[The task]: Each record that follows must be printed exactly as given.

Records from a dataset
########################################
(** * Price tracker: the search pipeline of the backend

    A shallow embedding of the price-comparison backend
    (BaseScraper.js, scrapers/index.js, services/searchService.js and
    utils/productMatcher.js) together with the properties the
    specification states about it.  Further sections cover the control
    flow of the three scrapers (AmazonScraper.js, FlipkartScraper.js,
    MyntraScraper.js) and services/schedulerService.js.

    Conventions of the embedding.
    - A JavaScript string is the list of its UTF-16 code units
      ([jsstring]); [String.prototype.length] is [length].  The rupee
      sign U+20B9 is one code unit, 8377.
    - A JavaScript number is [NaN], an infinity, or an exact rational
      ([jsnum]).  Rounding to binary64 is not modelled: it is monotone and
      it is the identity on the integers below 2^53, so it changes neither
      a comparison with the threshold 100 nor the choice of a minimum.
      Where a number is read from a string to bound a loop
      ([Transport.parseInt]) it is rounded.  The two zeros are identified.
    - A function that throws returns a value of a sum type; asynchronous
      code is modelled by the sequence of its effects. *)

From Stdlib Require Import Strings.String Strings.Ascii Numbers.DecimalString.
From Stdlib Require Import List Bool Arith NArith ZArith QArith Lia Lqa.
From Stdlib Require Import Sorting.Permutation Sorting.Sorted QArith.Qround.
From Stdlib Require Import Numbers.DecimalN.
Import ListNotations.
Close Scope Q_scope.
Open Scope nat_scope.

Set Implicit Arguments.

(* ================================================================== *)
(** * JavaScript strings *)
(* ================================================================== *)

Module JsString.

Definition jsstring := list N.

(** Code units of an ASCII literal. *)
Fixpoint js (s : String.string) : jsstring :=
  match s with
  | String.EmptyString => []
  | String.String c r => N_of_ascii c :: js r
  end.

Definition rupee : N := 8377%N.   (* U+20B9 *)

Definition inRange (lo hi c : N) : bool := ((lo <=? c) && (c <=? hi))%N.

Definition isDigit (c : N) : bool := inRange 48 57 c.
Definition isLower (c : N) : bool := inRange 97 122 c.
Definition isUpper (c : N) : bool := inRange 65 90 c.

(** [\w] : [A-Za-z0-9_]. *)
Definition isWord (c : N) : bool :=
  isDigit c || isLower c || isUpper c || (c =? 95)%N.

(** [\s], and the characters [trim] strips: WhiteSpace and LineTerminator. *)
Definition isSpace (c : N) : bool :=
  inRange 9 13 c || (c =? 32)%N || (c =? 160)%N || (c =? 5760)%N
  || inRange 8192 8202 c || (c =? 8232)%N || (c =? 8233)%N
  || (c =? 8239)%N || (c =? 8287)%N || (c =? 12288)%N || (c =? 65279)%N.

Fixpoint takeWhile (f : N -> bool) (s : jsstring) : jsstring :=
  match s with
  | [] => []
  | c :: r => if f c then c :: takeWhile f r else []
  end.

Fixpoint dropWhile (f : N -> bool) (s : jsstring) : jsstring :=
  match s with
  | [] => []
  | c :: r => if f c then dropWhile f r else s
  end.

Definition trimStart (s : jsstring) : jsstring := dropWhile isSpace s.
Definition trimEnd (s : jsstring) : jsstring := rev (dropWhile isSpace (rev s)).
Definition trim (s : jsstring) : jsstring := trimEnd (trimStart s).

Fixpoint eqb (a b : jsstring) : bool :=
  match a, b with
  | [], [] => true
  | x :: a', y :: b' => (x =? y)%N && eqb a' b'
  | _, _ => false
  end.

(** [s.startsWith(p)]. *)
Fixpoint startsWith (p s : jsstring) : bool :=
  match p, s with
  | [], _ => true
  | x :: p', y :: s' => (x =? y)%N && startsWith p' s'
  | _ :: _, [] => false
  end.

(** [s.includes(sub)]. *)
Fixpoint includes (s sub : jsstring) : bool :=
  startsWith sub s ||
  match s with
  | [] => false
  | _ :: r => includes r sub
  end.

(** [toLowerCase] on one code unit.  Besides A-Z two code units outside
    ASCII have a lower case inside ASCII: the Kelvin sign U+212A gives k,
    and U+0130 gives i followed by the combining dot U+0307.  Every other
    code unit above 127 has a lower case above 127, and the embedding leaves
    it as it is: each use below drops or replaces the units above 127,
    compares the result with strings of ASCII units only, or asks of the
    result only whether it has a lone surrogate, which the lower case
    neither adds nor removes. *)
Definition lowerUnit (c : N) : jsstring :=
  if isUpper c then [(c + 32)%N]
  else if (c =? 8490)%N then [107%N]
  else if (c =? 304)%N then [105%N; 775%N]
  else [c].

Definition toLowerCase (s : jsstring) : jsstring := flat_map lowerUnit s.

(** [s.split(' ')]: always at least one piece. *)
Fixpoint split_space (s : jsstring) : list jsstring :=
  match s with
  | [] => [[]]
  | c :: r =>
      if (c =? 32)%N then [] :: split_space r
      else match split_space r with
           | [] => [[c]]
           | w :: ws => (c :: w) :: ws
           end
  end.

(** [s.replace(/\s+/g, ' ')]: every run of white space becomes one space. *)
Fixpoint collapseSpaces (s : jsstring) : jsstring :=
  match s with
  | [] => []
  | c :: r =>
      if isSpace c then
        match r with
        | d :: _ => if isSpace d then collapseSpaces r else 32%N :: collapseSpaces r
        | [] => [32%N]
        end
      else c :: collapseSpaces r
  end.

(** Decimal digits of a natural number, as [String(n)] prints them. *)
Definition ofN (n : N) : jsstring :=
  js (DecimalString.NilZero.string_of_uint (N.to_uint n)).

End JsString.
Import JsString.

(* ================================================================== *)
(** * JavaScript numbers *)
(* ================================================================== *)

Module JsNum.

Inductive jsnum : Type :=
| NaN
| PInf
| NInf
| Fin (q : Q).

Definition ofZ (z : Z) : jsnum := Fin (inject_Z z).

Definition isNaN (a : jsnum) : bool :=
  match a with NaN => true | _ => false end.

(** [a < b]; false as soon as an operand is NaN. *)
Definition lt (a b : jsnum) : bool :=
  match a, b with
  | NaN, _ | _, NaN => false
  | _, NInf => false
  | NInf, _ => true
  | PInf, _ => false
  | Fin _, PInf => true
  | Fin x, Fin y => negb (Qle_bool y x)
  end.

(** [a <= b]. *)
Definition le (a b : jsnum) : bool :=
  match a, b with
  | NaN, _ | _, NaN => false
  | NInf, _ => true
  | _, PInf => true
  | _, NInf => false
  | PInf, Fin _ => false
  | Fin x, Fin y => Qle_bool x y
  end.

Definition gt (a b : jsnum) : bool := lt b a.
Definition ge (a b : jsnum) : bool := le b a.

(** [a === b] on numbers. *)
Definition eqb (a b : jsnum) : bool :=
  match a, b with
  | PInf, PInf | NInf, NInf => true
  | Fin x, Fin y => Qeq_bool x y
  | _, _ => false
  end.

(** ToBoolean: 0 and NaN are falsy. *)
Definition truthy (a : jsnum) : bool :=
  match a with
  | NaN => false
  | Fin x => negb (Qeq_bool x 0)
  | _ => true
  end.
########################################
[The answer]:
(** * Price tracker: the search pipeline of the backend

    A shallow embedding of the price-comparison backend
    (BaseScraper.js, scrapers/index.js, services/searchService.js and
    utils/productMatcher.js) together with the properties the
    specification states about it.  Further sections cover the control
    flow of the three scrapers (AmazonScraper.js, FlipkartScraper.js,
    MyntraScraper.js) and services/schedulerService.js.

    Conventions of the embedding.
    - A JavaScript string is the list of its UTF-16 code units
      ([jsstring]); [String.prototype.length] is [length].  The rupee
      sign U+20B9 is one code unit, 8377.
    - A JavaScript number is [NaN], an infinity, or an exact rational
      ([jsnum]).  Rounding to binary64 is not modelled: it is monotone and
      it is the identity on the integers below 2^53, so it changes neither
      a comparison with the threshold 100 nor the choice of a minimum.
      Where a number is read from a string to bound a loop
      ([Transport.parseInt]) it is rounded.  The two zeros are identified.
    - A function that throws returns a value of a sum type; asynchronous
      code is modelled by the sequence of its effects. *)

From Stdlib Require Import Strings.String Strings.Ascii Numbers.DecimalString.
From Stdlib Require Import List Bool Arith NArith ZArith QArith Lia Lqa.
From Stdlib Require Import Sorting.Permutation Sorting.Sorted QArith.Qround.
From Stdlib Require Import Numbers.DecimalN.
Import ListNotations.
Close Scope Q_scope.
Open Scope nat_scope.

Set Implicit Arguments.

(* ================================================================== *)
(** * JavaScript strings *)
(* ================================================================== *)

Module JsString.

Definition jsstring := list N.

(** Code units of an ASCII literal. *)
Fixpoint js (s : String.string) : jsstring :=
  match s with
  | String.EmptyString => []
  | String.String c r => N_of_ascii c :: js r
  end.

Definition rupee : N := 8377%N.   (* U+20B9 *)

Definition inRange (lo hi c : N) : bool := ((lo <=? c) && (c <=? hi))%N.

Definition isDigit (c : N) : bool := inRange 48 57 c.
Definition isLower (c : N) : bool := inRange 97 122 c.
Definition isUpper (c : N) : bool := inRange 65 90 c.

(** [\w] : [A-Za-z0-9_]. *)
Definition isWord (c : N) : bool :=
  isDigit c || isLower c || isUpper c || (c =? 95)%N.

(** [\s], and the characters [trim] strips: WhiteSpace and LineTerminator. *)
Definition isSpace (c : N) : bool :=
  inRange 9 13 c || (c =? 32)%N || (c =? 160)%N || (c =? 5760)%N
  || inRange 8192 8202 c || (c =? 8232)%N || (c =? 8233)%N
  || (c =? 8239)%N || (c =? 8287)%N || (c =? 12288)%N || (c =? 65279)%N.

Fixpoint takeWhile (f : N -> bool) (s : jsstring) : jsstring :=
  match s with
  | [] => []
  | c :: r => if f c then c :: takeWhile f r else []
  end.

Fixpoint dropWhile (f : N -> bool) (s : jsstring) : jsstring :=
  match s with
  | [] => []
  | c :: r => if f c then dropWhile f r else s
  end.

Definition trimStart (s : jsstring) : jsstring := dropWhile isSpace s.
Definition trimEnd (s : jsstring) : jsstring := rev (dropWhile isSpace (rev s)).
Definition trim (s : jsstring) : jsstring := trimEnd (trimStart s).

Fixpoint eqb (a b : jsstring) : bool :=
  match a, b with
  | [], [] => true
  | x :: a', y :: b' => (x =? y)%N && eqb a' b'
  | _, _ => false
  end.

(** [s.startsWith(p)]. *)
Fixpoint startsWith (p s : jsstring) : bool :=
  match p, s with
  | [], _ => true
  | x :: p', y :: s' => (x =? y)%N && startsWith p' s'
  | _ :: _, [] => false
  end.

(** [s.includes(sub)]. *)
Fixpoint includes (s sub : jsstring) : bool :=
  startsWith sub s ||
  match s with
  | [] => false
  | _ :: r => includes r sub
  end.

(** [toLowerCase] on one code unit.  Besides A-Z two code units outside
    ASCII have a lower case inside ASCII: the Kelvin sign U+212A gives k,
    and U+0130 gives i followed by the combining dot U+0307.  Every other
    code unit above 127 has a lower case above 127, and the embedding leaves
    it as it is: each use below drops or replaces the units above 127,
    compares the result with strings of ASCII units only, or asks of the
    result only whether it has a lone surrogate, which the lower case
    neither adds nor removes. *)
Definition lowerUnit (c : N) : jsstring :=
  if isUpper c then [(c + 32)%N]
  else if (c =? 8490)%N then [107%N]
  else if (c =? 304)%N then [105%N; 775%N]
  else [c].

Definition toLowerCase (s : jsstring) : jsstring := flat_map lowerUnit s.

(** [s.split(' ')]: always at least one piece. *)
Fixpoint split_space (s : jsstring) : list jsstring :=
  match s with
  | [] => [[]]
  | c :: r =>
      if (c =? 32)%N then [] :: split_space r
      else match split_space r with
           | [] => [[c]]
           | w :: ws => (c :: w) :: ws
           end
  end.

(** [s.replace(/\s+/g, ' ')]: every run of white space becomes one space. *)
Fixpoint collapseSpaces (s : jsstring) : jsstring :=
  match s with
  | [] => []
  | c :: r =>
      if isSpace c then
        match r with
        | d :: _ => if isSpace d then collapseSpaces r else 32%N :: collapseSpaces r
        | [] => [32%N]
        end
      else c :: collapseSpaces r
  end.

(** Decimal digits of a natural number, as [String(n)] prints them. *)
Definition ofN (n : N) : jsstring :=
  js (DecimalString.NilZero.string_of_uint (N.to_uint n)).

End JsString.
Import JsString.

(* ================================================================== *)
(** * JavaScript numbers *)
(* ================================================================== *)

Module JsNum.

Inductive jsnum : Type :=
| NaN
| PInf
| NInf
| Fin (q : Q).

Definition ofZ (z : Z) : jsnum := Fin (inject_Z z).

Definition isNaN (a : jsnum) : bool :=
  match a with NaN => true | _ => false end.

(** [a < b]; false as soon as an operand is NaN. *)
Definition lt (a b : jsnum) : bool :=
  match a, b with
  | NaN, _ | _, NaN => false
  | _, NInf => false
  | NInf, _ => true
  | PInf, _ => false
  | Fin _, PInf => true
  | Fin x, Fin y => negb (Qle_bool y x)
  end.

(** [a <= b]. *)
Definition le (a b : jsnum) : bool :=
  match a, b with
  | NaN, _ | _, NaN => false
  | NInf, _ => true
  | _, PInf => true
  | _, NInf => false
  | PInf, Fin _ => false
  | Fin x, Fin y => Qle_bool x y
  end.

Definition gt (a b : jsnum) : bool := lt b a.
Definition ge (a b : jsnum) : bool := le b a.

(** [a === b] on numbers. *)
Definition eqb (a b : jsnum) : bool :=
  match a, b with
  | PInf, PInf | NInf, NInf => true
  | Fin x, Fin y => Qeq_bool x y
  | _, _ => false
  end.

(** ToBoolean: 0 and NaN are falsy. *)
Definition truthy (a : jsnum) : bool :=
  match a with
  | NaN => false
  | Fin x => negb (Qeq_bool x 0)
  | _ => true
  end.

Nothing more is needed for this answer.